Eşrefoğlu’nun dedesinin ve babasının mutasavvıf olması, Anadolu’ya göç etmeleri için bir sebep olabilir. [4]Eşrefoğlu’nun iki kardeşinden birinin Hama’da, diğerinin de Manisa’da metfun bulunduğunu Asaf Halet Çelebi “Eşrefoğlu Divanı” nda kaydetmektedir. [5]
Eşrefoğlu ilk eğitimini İznik'te yapmıştır. Babası ve dedesinin mutasavvıf olmasına rağmen tasavvuf eğitiminden daha çok ilmi eğitim görmüş olduğuna dair görüşler bulunmaktadır. Buna mukabil gençliğinden itibaren daha ziyade tasavvufa yönelmiş olması, tasavvufa da ziyadesiyle önem verdiğine kanıttır. Eşrefoğlu Rumî, önce İznik'te bulunan medreselerde çeşitli âlimlerden ders alır. Zamanın zahirî ilimlerinde üstün başarılar elde ettiği bu şekilde malumdur. Sonra Bursa'ya giderek Padişah Çelebi Mehmet’in medresesine girmiştir. Burada tefsir, hâdis ve fıkıh ilimleri üzerinde söz sahibi olan âlimler derecesine yükselir. Buradan mezun olunca, Bursa'da müderrislik yapan hocası büyük âlim Alâeddin Ali hazretlerinin yardımcısı olmuştur. Bazı kaynaklar ve Mecdi’nin  Şekayık Tercümesine göre Alâeddin Ali’ye yardımcılık yapmadığı aksine ondan daha bilgili olduğu için yardımcısı olmamıştır. [6]

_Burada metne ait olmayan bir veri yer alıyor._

(* ===== verification/HttpContext.v ===== *)
(** * The incremental request parser (http/http_context.h, http/http_context.cc)

    [HttpContext] keeps the parse state of one connection.  [parseRequest] is a
    [while (progress)] loop; one iteration is [parse_step], split into one
    definition per parser state.  The parser reads any [ByteQueue]: the server
    runs it on a [buffer::Buffer], the theorems use that it behaves the same on
    the plain bytes ([parseRequest_refines]). *)

From S2P Require Import Prelude StdMap CStr Buffer Incremental Url HttpMessage.
Import HttpRequest.

Module HttpContext.

Inductive State :=
| kExpectRequestLine | kExpectHeaders | kExpectBody | kExpectChunkSize
| kExpectChunkData | kExpectChunkCrlf | kGotAll | kError.
#[export] Instance State_eq_dec : EqDecision State.
Proof. solve_decision. Defined.

Inductive Error := kNone | kBadRequest | kTooLarge.
#[export] Instance Error_eq_dec : EqDecision Error.
Proof. solve_decision. Defined.

Record HttpContext := mkHttpContext {
  state_ : State;
  error_ : Error;
  request_ : HttpRequest;
  content_length_ : Z;
  body_received_ : Z;
  header_bytes_ : Z;
  chunk_remaining_ : Z;
  max_body_bytes_ : Z;
}.
#[export] Instance HttpContext_settable : Settable HttpContext := fun c =>
  mkHttpContext (state_ c) (error_ c) (request_ c) (content_length_ c) (body_received_ c)
    (header_bytes_ c) (chunk_remaining_ c) (max_body_bytes_ c).

Definition kMaxHeaderBytes : Z := 64 * 1024.
Definition kDefaultMaxBodyBytes : Z := 8 * 1024 * 1024.

Definition HttpContext_new : HttpContext :=
  mkHttpContext kExpectRequestLine kNone HttpRequest_new 0 0 0 0 0.

Definition gotAll (c : HttpContext) : bool := bool_decide (state_ c = kGotAll).
Definition hasError (c : HttpContext) : bool := bool_decide (state_ c = kError).
Definition setMaxBodyBytes (n : Z) (c : HttpContext) : HttpContext := c <| max_body_bytes_ := n |>.

Definition reset (c : HttpContext) : HttpContext :=
  c <| state_ := kExpectRequestLine |> <| error_ := kNone |>
    <| request_ := HttpRequest.reset (request_ c) |>
    <| content_length_ := 0%Z |> <| body_received_ := 0%Z |> <| header_bytes_ := 0%Z |>
    <| chunk_remaining_ := 0%Z |>.

Definition QMARK : ascii := "?"%char.

(** METHOD SP path[?query] SP HTTP/x.y.  The request is updated piecewise, also
    when a later piece is malformed. *)
Definition parseRequestLine (line : bytes) (req : HttpRequest) : bool * HttpRequest :=
  let space1 := find_char SP line in
  if space1 =? length line then (false, req)
  else
    let m := methodFromString (take space1 line) in
    if bool_decide (m = kInvalid) then (false, req)
    else
      let req1 := setMethod m req in
      let target := drop (S space1) line in
      let space2 := find_char SP target in
      if space2 =? length target then (false, req1)
      else
        let t := take space2 target in
        let q := find_char QMARK t in
        let req2 := setPath (take q t) req1 in
        let req3 := if q =? length t then req2 else setQuery (drop (S q) t) req2 in
        let version := drop (S space2) target in
        if negb (bool_decide (version = bs "HTTP/1.0")) &&
           negb (bool_decide (version = bs "HTTP/1.1"))
        then (false, req3)
        else (true, setVersion version req3).

Section parser.
Context {B : Type} `{ByteQueue B}.
Open Scope cox_scope.

Definition step_request_line (c : HttpContext) (buf : B) : outcome HttpContext B :=
  match findCrlf (bq_bytes buf) with
  | None => Stop c buf
  | Some crlf =>
    let '(ok, req) := parseRequestLine (take crlf (bq_bytes buf)) (request_ c) in
    let c1 := c <| request_ := req |> in
    if ok
    then Continue (c1 <| header_bytes_ := header_bytes_ c +64 Z.of_nat (crlf + 2) |>
                      <| state_ := kExpectHeaders |>) (bq_retrieve (crlf + 2) buf)
    else Fail (c1 <| state_ := kError |>) buf
  end.

(** The blank line: choose the body framing. *)
Definition end_of_headers (c : HttpContext) (buf : B) : outcome HttpContext B :=
  let buf1 := bq_retrieve 2 buf in
  let te := toLower (header (bs "transfer-encoding") (request_ c)) in
  if contains (bs "chunked") te then Continue (c <| state_ := kExpectChunkSize |>) buf1
  else
    let cl := header (bs "content-length") (request_ c) in
    let n := match cl with [] => 0%Z | _ => strtoul 10 cl end in
    let c1 := c <| content_length_ := n |> <| body_received_ := 0%Z |> in
    if (0 <? max_body_bytes_ c)%Z && (max_body_bytes_ c <? n)%Z
    then Fail (c1 <| error_ := kTooLarge |> <| state_ := kError |>) buf1
    else Continue (c1 <| state_ := if (0 <? n)%Z then kExpectBody else kGotAll |>) buf1.

(** A non-blank line of [n] bytes before its CRLF. *)
Definition header_field (n : nat) (c : HttpContext) (buf : B) : outcome HttpContext B :=
  let line := take n (bq_bytes buf) in
  let colon := find_char COLON line in
  if colon =? length line then Fail (c <| state_ := kError |>) buf
  else
    let key := take colon line in
    let value := skip_sp (drop (S colon) line) in
    let hb := header_bytes_ c +64 Z.of_nat (n + 2) in
    let c1 := c <| request_ := addHeader key value (request_ c) |>
                <| header_bytes_ := hb |> in
    if (kMaxHeaderBytes <? hb)%Z then Fail (c1 <| state_ := kError |>) buf
    else Continue c1 (bq_retrieve (n + 2) buf).

Definition step_headers (c : HttpContext) (buf : B) : outcome HttpContext B :=
  match findCrlf (bq_bytes buf) with
  | None => Stop c buf
  | Some O => end_of_headers c buf
  | Some n => header_field n c buf
  end.

Definition step_body (c : HttpContext) (buf : B) : outcome HttpContext B :=
  let avail := Z.of_nat (bq_size buf) in
  let need := content_length_ c -64 body_received_ c in
  let take_ := Z.min avail need in
  if (0 <? take_)%Z then
    let n := Z.to_nat take_ in
    let c1 := c <| request_ := appendBody (take n (bq_bytes buf)) (request_ c) |>
                <| body_received_ := body_received_ c +64 take_ |> in
    let c2 := if (body_received_ c1 =? content_length_ c1)%Z then c1 <| state_ := kGotAll |> else c1 in
    Continue c2 (bq_retrieve n buf)
  else
    Stop (if (body_received_ c =? content_length_ c)%Z then c <| state_ := kGotAll |> else c) buf.

Definition step_chunk_size (c : HttpContext) (buf : B) : outcome HttpContext B :=
  match findCrlf (bq_bytes buf) with
  | None => Stop c buf
  | Some crlf =>
    let n := strtoul 16 (take crlf (bq_bytes buf)) in
    Continue (c <| chunk_remaining_ := n |>
                <| state_ := if (n =? 0)%Z then kGotAll else kExpectChunkData |>)
             (bq_retrieve (crlf + 2) buf)
  end.

Definition step_chunk_data (c : HttpContext) (buf : B) : outcome HttpContext B :=
  let avail := Z.of_nat (bq_size buf) in
  let take_ := Z.min avail (chunk_remaining_ c) in
  if (0 <? take_)%Z then
    if (0 <? max_body_bytes_ c)%Z && (max_body_bytes_ c <? body_received_ c +64 take_)%Z
    then Fail (c <| error_ := kTooLarge |> <| state_ := kError |>) buf
    else
      let n := Z.to_nat take_ in
      let c1 := c <| request_ := appendBody (take n (bq_bytes buf)) (request_ c) |>
                  <| chunk_remaining_ := chunk_remaining_ c -64 take_ |>
                  <| body_received_ := body_received_ c +64 take_ |> in
      let c2 := if (chunk_remaining_ c1 =? 0)%Z then c1 <| state_ := kExpectChunkCrlf |> else c1 in
      Continue c2 (bq_retrieve n buf)
  else
    Stop (if (chunk_remaining_ c =? 0)%Z then c <| state_ := kExpectChunkCrlf |> else c) buf.

Definition step_chunk_crlf (c : HttpContext) (buf : B) : outcome HttpContext B :=
  if 2 <=? bq_size buf
  then Continue (c <| state_ := kExpectChunkSize |>) (bq_retrieve 2 buf)
  else Stop c buf.

Definition parse_step (c : HttpContext) (buf : B) : outcome HttpContext B :=
  match state_ c with
  | kExpectRequestLine => step_request_line c buf
  | kExpectHeaders => step_headers c buf
  | kExpectBody => step_body c buf
  | kExpectChunkSize => step_chunk_size c buf
  | kExpectChunkData => step_chunk_data c buf
  | kExpectChunkCrlf => step_chunk_crlf c buf
  | kGotAll | kError => Stop c buf
  end.

End parser.

#[export] Instance request_parser : IncParser HttpContext := {|
  inc_step B _ := parse_step; inc_error := hasError;
  inc_reason_type := Error; inc_reason := error_;
|}.

Section run.
Context {B : Type} `{ByteQueue B}.

(** The [while (progress)] loop; its fuel bounds the number of iterations, and
    [parseRequest] gives it enough ([parseRequest_total]). *)
Definition parse_loop (fuel : nat) (c : HttpContext) (buf : B) : option (bool * HttpContext * B) :=
  inc_loop fuel c buf.

Definition parseRequest (c : HttpContext) (buf : B) : bool * HttpContext * B := inc_run c buf.
End run.

(** ** One iteration *)
Section iteration.
Context {B : Type} `{ByteQueueLaws B}.

Lemma parse_step_consumes c buf : bq_wf buf -> consumes buf (parse_step c buf).
Proof.
  intros Hwf. pose proof (bq_size_bytes buf Hwf) as Hsz.
  assert (Hcr : forall n, findCrlf (bq_bytes buf) = Some n -> n + 2 <= bq_size buf).
  { intros n Hn. rewrite Hsz. by apply findCrlf_bound. }
  unfold parse_step. destruct (state_ c); auto with cox.
  - unfold step_request_line. destruct (findCrlf _) as [n|]; [|auto with cox].
    specialize (Hcr n eq_refl).
    destruct (parseRequestLine _ _) as [[] req]; [apply consumes_continue; lia|auto with cox].
  - unfold step_headers. destruct (findCrlf _) as [[|n]|]; [| |auto with cox].
    + specialize (Hcr 0 eq_refl). unfold end_of_headers.
      case_if; [apply consumes_continue; lia|].
      destruct (match header _ _ with [] => _ | _ => _ end) eqn:?;
        (case_if; [exists 2; split; [lia|by right]|apply consumes_continue; lia]).
    + specialize (Hcr (S n) eq_refl). unfold header_field.
      case_if; [auto with cox|]. case_if; [auto with cox|]. apply consumes_continue. lia.
  - unfold step_body. case_if; [apply consumes_continue; lia|auto with cox].
  - unfold step_chunk_size. destruct (findCrlf _) as [n|]; [|auto with cox].
    specialize (Hcr n eq_refl). apply consumes_continue. lia.
  - unfold step_chunk_data. case_if; [|auto with cox].
    case_if; [auto with cox|apply consumes_continue; lia].
  - unfold step_chunk_crlf. case_if; [apply consumes_continue; lia|auto with cox].
Qed.

Lemma parse_step_refines c buf :
  bq_wf buf -> outcome_bytes (parse_step c buf) = parse_step c (bq_bytes buf).
Proof.
  intros Hwf. pose proof (bq_size_bytes buf Hwf) as Hsz.
  assert (Hcr : forall n, findCrlf (bq_bytes buf) = Some n -> n + 2 <= bq_size buf).
  { intros n Hn. rewrite Hsz. by apply findCrlf_bound. }
  assert (Hr : forall n, n <= bq_size buf -> bq_bytes (bq_retrieve n buf) = drop n (bq_bytes buf))
    by (intros; by apply bq_retrieve_bytes).
  unfold parse_step. destruct (state_ c); try done.
  - unfold step_request_line. simpl bq_bytes. destruct (findCrlf _) as [n|]; [|done].
    destruct (parseRequestLine _ _) as [[] req]; simpl; [|done]. by rewrite Hr by auto.
  - unfold step_headers. simpl bq_bytes. destruct (findCrlf _) as [[|n]|]; [| |done].
    + specialize (Hcr 0 eq_refl). unfold end_of_headers. simpl bq_retrieve.
      repeat case_if; simpl; by rewrite Hr by lia.
    + specialize (Hcr (S n) eq_refl). unfold header_field. simpl bq_bytes.
      case_if; [done|]. case_if; [done|]. simpl outcome_bytes. by rewrite Hr by lia.
  - unfold step_body. rewrite Hsz. simpl bq_bytes. simpl bq_size. case_if; simpl; [|done].
    by rewrite Hr by lia.
  - unfold step_chunk_size. simpl bq_bytes. destruct (findCrlf _) as [n|]; [|done].
    simpl. by rewrite Hr by auto.
  - unfold step_chunk_data. rewrite Hsz. simpl bq_bytes. simpl bq_size.
    case_if; simpl; [|done]. case_if; simpl; [done|]. by rewrite Hr by lia.
  - unfold step_chunk_crlf. rewrite Hsz. simpl bq_size. case_if; simpl; [|done].
    by rewrite Hr by lia.
Qed.

End iteration.

Lemma parse_step_fail_state c (s : bytes) c' s' : parse_step c s = Fail c' s' -> hasError c' = true.
Proof.
  unfold parse_step. destruct (state_ c); try done.
  - unfold step_request_line. destruct (findCrlf _); [|done].
    destruct (parseRequestLine _ _) as [[] req]; [done|]. by intros [= <- <-].
  - unfold step_headers. destruct (findCrlf _) as [[|n]|]; [| |done].
    + unfold end_of_headers. repeat (case_if; try done). all: by intros [= <- <-].
    + unfold header_field. repeat (case_if; try done). all: by intros [= <- <-].
  - unfold step_body. by case_if.
  - unfold step_chunk_size. by destruct (findCrlf _).
  - unfold step_chunk_data. case_if; [|done]. case_if; [|done]. by intros [= <- <-].
  - unfold step_chunk_crlf. by case_if.
Qed.

#[export] Instance request_parser_laws : IncParserLaws HttpContext.
Proof.
  split.
  - intros. by apply parse_step_consumes.
  - intros. by apply parse_step_refines.
  - intros c s c' s'. apply parse_step_fail_state.
  - intros c s E. unfold inc_step; simpl. unfold parse_step. simpl in E. unfold hasError in E.
    bool_prop. by rewrite E.
Qed.

(** C33: the parse loop terminates on every input and in every parser state:
    one iteration more than there are buffered bytes always suffices, and
    [parseRequest] is the result of that run. *)
Theorem parseRequest_total `{ByteQueueLaws B} c (buf : B) fuel :
  bq_wf buf -> bq_size buf < fuel -> parse_loop fuel c buf = Some (parseRequest c buf).
Proof. apply inc_loop_result. Qed.

Lemma parseRequest_total_witness :
  parse_loop 8 HttpContext_new (bs "GET / H") = Some (parseRequest HttpContext_new (bs "GET / H")).
Proof. apply (parseRequest_total HttpContext_new (bs "GET / H") 8); [exact I|simpl; lia]. Defined.

(** The parser run on a [buffer::Buffer], through [peek], [readableBytes]
    and [retrieve], computes what it computes on the readable bytes themselves,
    respects the buffer's assertions, and leaves a well-formed buffer holding
    exactly the bytes it did not consume. *)
Theorem parseRequest_refines c (buf : Buffer.Buffer) :
  Buffer.buffer_wf buf ->
  Buffer.buffer_wf (parseRequest c buf).2 /\
  parseRequest c (Buffer.content buf) =
  ((parseRequest c buf).1, Buffer.content (parseRequest c buf).2).
Proof. intros Hwf. exact (inc_run_bytes c buf Hwf). Qed.

Lemma parseRequest_refines_witness :
  let buf := Buffer.append (bs "GET / HTTP/1.1") (Buffer.Buffer_new 4) in
  parseRequest HttpContext_new (Buffer.content buf) =
  ((parseRequest HttpContext_new buf).1, Buffer.content (parseRequest HttpContext_new buf).2).
Proof.
  intros buf. apply (parseRequest_refines HttpContext_new buf).
  apply Buffer.append_spec, Buffer.new_wf.
Defined.

End HttpContext.
(* ===== verification/HttpRoundtrip.v ===== *)
(** * What the client writes is what the server reads

    [HttpRequest::appendTo] (the client) against [HttpContext::parseRequest] (the
    server): a serialized request is parsed back to the same request, bytes of a
    following request are left alone, and chunked bodies are reassembled. *)

From S2P Require Import Prelude StdMap CStr Buffer Incremental Url HttpMessage HttpContext HttpParse.
Import HttpRequest HttpContext.

(** ** Lines *)
Lemma findCrlf_line l rest : CR ∉ l -> findCrlf (l ++ CRLF ++ rest) = Some (length l).
Proof.
  induction l as [|a l IH]; intros Hl; [done|]. apply not_elem_of_cons in Hl as [Ha Hl].
  assert (Hcons : exists b t, l ++ CRLF ++ rest = b :: t) by (destruct l; eauto).
  destruct Hcons as (b & t & Hbt). simpl app in *. rewrite Hbt, findCrlf_cons, <-Hbt, IH by done.
  by rewrite bool_decide_eq_false_2 by congruence.
Qed.

Lemma line_split l rest :
  take (length l) (l ++ CRLF ++ rest) = l /\ drop (length l + 2) (l ++ CRLF ++ rest) = rest.
Proof.
  split; [by apply take_app_exact|]. rewrite app_assoc. apply drop_app_exact.
  by rewrite length_app.
Qed.

(** ** The request line *)
Definition request_line (m : Method) (path query : bytes) : bytes :=
  methodToString m ++ bs " " ++ path ++
  (match query with [] => [] | q => bs "?" ++ q end) ++ bs " HTTP/1.1".

(** No SP, '?' or CR in the path; no SP or CR in the query. *)
Definition target_ok (path query : bytes) : Prop :=
  path <> [] /\ (SP ∉ path) /\ (QMARK ∉ path) /\ (CR ∉ path) /\ (SP ∉ query) /\ (CR ∉ query).

Lemma method_no_char m c : isupper c = false -> c ∉ methodToString m.
Proof.
  intros Hc Hin. assert (Hall : Forall (fun x => isupper x = true) (methodToString m)).
  { destruct m; repeat constructor. }
  rewrite Forall_forall in Hall. specialize (Hall _ Hin). congruence.
Qed.

Lemma parseRequestLine_ok m path query req :
  m <> kInvalid -> target_ok path query -> query_ req = [] ->
  query_parsed_ req = false -> query_params_ req = [] ->
  parseRequestLine (request_line m path query) req =
  (true, req <| method_ := m |> <| path_ := path |> <| query_ := query |>
             <| version_ := bs "HTTP/1.1" |>).
Proof.
  intros Hm (Hne & Hsp & Hq & Hcr & Hqsp & Hqcr) Hq0 Hp0 Hpp0.
  set (target := path ++ match query with [] => [] | q => bs "?" ++ q end).
  assert (Ht : SP ∉ target).
  { unfold target. rewrite elem_of_app. intros [H|H]; [done|]. destruct query; [by apply elem_of_nil in H|].
    apply elem_of_cons in H as [H|H]; done. }
  assert (Hline : request_line m path query
                  = methodToString m ++ SP :: (target ++ SP :: bs "HTTP/1.1")).
  { unfold request_line, target. by rewrite <-app_assoc. }
  unfold parseRequestLine. rewrite Hline.
  rewrite find_char_app by (by apply method_no_char).
  rewrite (proj2 (Nat.eqb_neq _ _)) by (rewrite length_app; simpl; lia).
  rewrite take_app_exact by done. rewrite methodFromString_toString by done.
  rewrite bool_decide_eq_false_2 by done.
  rewrite (cons_middle SP), app_assoc, drop_app_exact by (rewrite length_app; simpl; lia).
  rewrite find_char_app by done.
  rewrite (proj2 (Nat.eqb_neq _ _)) by (rewrite length_app; simpl; lia).
  rewrite take_app_exact by done.
  rewrite (cons_middle SP), app_assoc, drop_app_exact by (rewrite length_app; simpl; lia).
  change (negb (bool_decide (bs "HTTP/1.1" = bs "HTTP/1.0")) &&
          negb (bool_decide (bs "HTTP/1.1" = bs "HTTP/1.1"))) with false. cbn iota.
  f_equal. unfold target. destruct query as [|q0 query].
  - rewrite app_nil_r, find_char_notin, Nat.eqb_refl by done. rewrite take_ge by lia.
    unfold setMethod, setPath, setVersion. destruct req; simpl in *. by subst.
  - change (bs "?" ++ q0 :: query) with (QMARK :: q0 :: query).
    rewrite find_char_app by done.
    rewrite (proj2 (Nat.eqb_neq _ _)) by (rewrite length_app; simpl; lia).
    rewrite take_app_exact by done.
    rewrite (cons_middle QMARK), app_assoc, drop_app_exact by (rewrite length_app; simpl; lia).
    unfold setMethod, setPath, setVersion, setQuery. destruct req; simpl in *. by subst.
Qed.

(** ** Header fields *)
Definition field_ok (kv : bytes * bytes) : Prop :=
  (COLON ∉ kv.1) /\ (CR ∉ kv.1) /\ (CR ∉ kv.2) /\ skip_sp kv.2 = kv.2.

Definition field_line (kv : bytes * bytes) : bytes := kv.1 ++ COLON :: SP :: kv.2.

Lemma header_line_eq kv : header_line kv = field_line kv ++ CRLF.
Proof. unfold header_line, field_line. by rewrite <-app_assoc. Qed.

Lemma field_line_cr kv : field_ok kv -> CR ∉ field_line kv.
Proof.
  intros (_ & Hk & Hv & _). unfold field_line. rewrite elem_of_app, !elem_of_cons.
  intros [?|[?|[?|?]]]; done.
Qed.

(** The line splits at its first colon into the name and the value. *)
Lemma field_line_parts kv :
  field_ok kv ->
  find_char COLON (field_line kv) = length kv.1 /\
  length kv.1 <> length (field_line kv) /\
  take (length kv.1) (field_line kv) = kv.1 /\
  skip_sp (drop (S (length kv.1)) (field_line kv)) = kv.2.
Proof.
  intros (Hcol & _ & _ & Hval). unfold field_line. split_and!.
  - by apply find_char_app.
  - rewrite length_app. simpl. lia.
  - by apply take_app_exact.
  - rewrite (cons_middle COLON), app_assoc, drop_app_exact by (rewrite length_app; simpl; lia).
    cbn [skip_sp]. by rewrite bool_decide_eq_true_2.
Qed.

(** The parser after reading one field. *)
Definition after_field (c : HttpContext) (kv : bytes * bytes) : HttpContext :=
  c <| request_ := addHeader kv.1 kv.2 (request_ c) |>
    <| header_bytes_ := (header_bytes_ c + zlen (header_line kv))%Z |>.

Lemma parse_field c kv rest :
  state_ c = kExpectHeaders -> field_ok kv -> (0 <= header_bytes_ c)%Z ->
  (header_bytes_ c + zlen (header_line kv) <= kMaxHeaderBytes)%Z ->
  parseRequest c (header_line kv ++ rest) = parseRequest (after_field c kv) rest.
Proof.
  intros Est Hok Hh0 Hmax. rewrite parseRequest_unfold. unfold parse_step. rewrite Est.
  unfold step_headers. fields. rewrite header_line_eq, <-app_assoc.
  rewrite findCrlf_line by (by apply field_line_cr).
  assert (Hpos : exists n, length (field_line kv) = S n).
  { unfold field_line. rewrite length_app. simpl. eexists. rewrite Nat.add_succ_r. done. }
  destruct Hpos as [n Hn]. rewrite Hn. rewrite <-Hn. unfold header_field. fields.
  destruct (line_split (field_line kv) rest) as [-> ->].
  destruct (field_line_parts kv Hok) as (-> & Hne & -> & ->).
  rewrite (proj2 (Nat.eqb_neq _ _) Hne).
  assert (Hlen : Z.of_nat (length (field_line kv) + 2) = zlen (header_line kv)).
  { unfold zlen. rewrite header_line_eq, length_app. done. }
  rewrite Hlen. pose proof (zlen_nonneg (header_line kv)).
  rewrite wrap64_id by (unfold u64; rewrite two64_val; unfold kMaxHeaderBytes in *; lia).
  by rewrite (proj2 (Z.ltb_ge _ _)) by lia.
Qed.

Lemma parse_fields kvs : forall c rest,
  state_ c = kExpectHeaders -> Forall field_ok kvs -> (0 <= header_bytes_ c)%Z ->
  (header_bytes_ c + zlen (concat (map header_line kvs)) <= kMaxHeaderBytes)%Z ->
  parseRequest c (concat (map header_line kvs) ++ rest) = parseRequest (foldl after_field c kvs) rest.
Proof.
  induction kvs as [|kv kvs IH]; intros c rest Est Hok Hh0 Hmax; [done|].
  apply Forall_cons in Hok as [Hkv Hkvs]. cbn [map concat foldl] in *. rewrite zlen_app in Hmax.
  pose proof (zlen_nonneg (header_line kv)). pose proof (zlen_nonneg (concat (map header_line kvs))).
  rewrite <-app_assoc, parse_field by (done || lia).
  apply IH; [done|done|..]; unfold after_field; fields; lia.
Qed.

(** What a run of fields leaves in the request. *)
Lemma after_fields c kvs :
  foldl after_field c kvs =
  c <| request_ := foldl (fun r kv => addHeader kv.1 kv.2 r) (request_ c) kvs |>
    <| header_bytes_ := (header_bytes_ c + zlen (concat (map header_line kvs)))%Z |>.
Proof.
  revert c. induction kvs as [|kv kvs IH]; intros c; cbn [foldl map concat].
  - change (zlen []) with 0%Z. rewrite Z.add_0_r. by destruct c.
  - rewrite IH. unfold after_field. fields. rewrite zlen_app, Z.add_assoc. done.
Qed.

Lemma add_headers r kvs :
  foldl (fun r kv => addHeader kv.1 kv.2 r) r kvs =
  r <| headers_ := foldl (fun m kv => minsert (toLower kv.1) kv.2 m) (headers_ r) kvs |>.
Proof.
  revert r. induction kvs as [|kv kvs IH]; intros r; cbn [foldl]; [by destruct r|].
  rewrite IH. unfold addHeader. fields. done.
Qed.

(** ** The blank line and the body *)
Lemma parse_blank_line c rest :
  state_ c = kExpectHeaders ->
  parseRequest c (CRLF ++ rest) =
  match end_of_headers c (CRLF ++ rest) with
  | Continue c' s' => parseRequest c' s'
  | Stop c' s' => (negb (hasError c'), c', s')
  | Fail c' s' => (false, c', s')
  end.
Proof.
  intros Est. rewrite parseRequest_unfold. unfold parse_step. rewrite Est. unfold step_headers.
  fields. assert (findCrlf (CRLF ++ rest) = Some 0) as -> by done. done.
Qed.

(** The parser once a body of known length is complete. *)
Definition body_done (c : HttpContext) (body : bytes) : HttpContext :=
  c <| request_ := appendBody body (request_ c) |> <| body_received_ := content_length_ c |>
    <| state_ := kGotAll |>.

 Orta yaşlarında, bazı söylentilere göre 40 yaşlarındayken, ilim eğitimini sonlandırır ve dönemin ünlü fakihlerinden birinin yanında çalışmaya başlar. Buna rağmen tüm bu zaman boyunca tasavvufa olan ilgisi artmıştır ve sonunda ilmi bir kenara bırakıp tasavvufi hayat tarz ve görüşüne girer. Tasavvufa girişi genellikle o dönemde Bursa'da yaşayan Abdal Mehmet isimli meczup bir veli ile arasında yaşanan bir olaya bağlanır. Bu olay Eşrefoğlu Rumi’nin hayatı hakkında ilk ve yegâne kaynak durumunda olan Menâkıb-il-Eşrefzade adlı eserde şu şekilde nakledilir.” Abdal Mehmet’e rastladı. Kalbinden; "Tasavvuf yolundan bana nasip var ise bazı alâmetler görünsün." diye geçirerek ona yaklaştı. Abdal Mehmet kendisine bakarak; "Ey medreseli! Bize köfteli çorba getir." dedi. Bu söz üzerine çarşıya gidip, köfteli çorba aradı. Fakat bulamadı ve eli boş dönmemek için köftesiz çorba aldı. Abdal Mehmet’e gelirken yoldaki çamurdan bir parça alarak, birkaç yuvarlak köfte hâline getirip, çorbanın içine attı. Abdal Mehmet çorbayı karıştırıp köfte bulamayınca Eşrefzade’ye; "Hani bunun köftesi?" diye sordu. Daha sonra çorbayı iyice karıştırdı ve Eşrefoğlu'na uzatarak; "Ye bunu!" dedi. Eşrefoğlu büyük bir teslimiyet ile tereddüt etmeden çorbayı yedi. Çorbanın içine atılan çamur parçaları köfteye dönmüştü. Bunun üzerine o zât; "Ya sen olmayıp da kim olsa gerek." şeklinde bir söz söyleyip oradan uzaklaştı. Eşrefoğlu bu sözlerden bir mana çıkaramamasına rağmen, tasavvuf yoluna girmesi hususunda bir işaret olduğuna inandı.” [7]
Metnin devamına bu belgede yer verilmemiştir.